### Task goal
In the data below, one line contains "Lemma dump_norm_inj st" and a later one contains "intros Hst Hv". Print both, with every line between them, exactly and alone.

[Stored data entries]

***

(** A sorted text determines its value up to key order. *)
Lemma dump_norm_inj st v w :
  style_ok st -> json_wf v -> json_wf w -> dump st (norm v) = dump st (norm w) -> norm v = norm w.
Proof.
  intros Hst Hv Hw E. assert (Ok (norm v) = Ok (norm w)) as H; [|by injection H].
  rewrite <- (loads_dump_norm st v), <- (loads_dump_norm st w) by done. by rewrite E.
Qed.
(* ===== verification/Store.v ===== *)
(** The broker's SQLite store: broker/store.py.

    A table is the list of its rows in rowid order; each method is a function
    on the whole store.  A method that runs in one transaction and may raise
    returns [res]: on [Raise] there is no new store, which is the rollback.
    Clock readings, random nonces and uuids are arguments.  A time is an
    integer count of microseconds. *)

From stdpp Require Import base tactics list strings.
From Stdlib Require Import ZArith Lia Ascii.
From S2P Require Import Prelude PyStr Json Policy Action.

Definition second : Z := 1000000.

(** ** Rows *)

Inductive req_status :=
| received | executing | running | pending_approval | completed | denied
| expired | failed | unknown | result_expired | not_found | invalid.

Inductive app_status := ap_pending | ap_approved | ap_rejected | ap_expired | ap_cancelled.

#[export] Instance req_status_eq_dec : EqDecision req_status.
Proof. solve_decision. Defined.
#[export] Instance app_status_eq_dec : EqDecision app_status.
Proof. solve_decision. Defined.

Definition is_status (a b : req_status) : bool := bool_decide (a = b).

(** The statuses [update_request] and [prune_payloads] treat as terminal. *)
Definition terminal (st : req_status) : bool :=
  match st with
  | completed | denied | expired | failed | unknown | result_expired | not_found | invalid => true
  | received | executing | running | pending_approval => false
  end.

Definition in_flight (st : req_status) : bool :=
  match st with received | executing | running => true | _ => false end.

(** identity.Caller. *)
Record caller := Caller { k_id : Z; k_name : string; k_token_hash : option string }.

***

### Answer for the task
Lemma dump_norm_inj st v w :
  style_ok st -> json_wf v -> json_wf w -> dump st (norm v) = dump st (norm w) -> norm v = norm w.
Proof.
  intros Hst Hv Hw E. assert (Ok (norm v) = Ok (norm w)) as H; [|by injection H].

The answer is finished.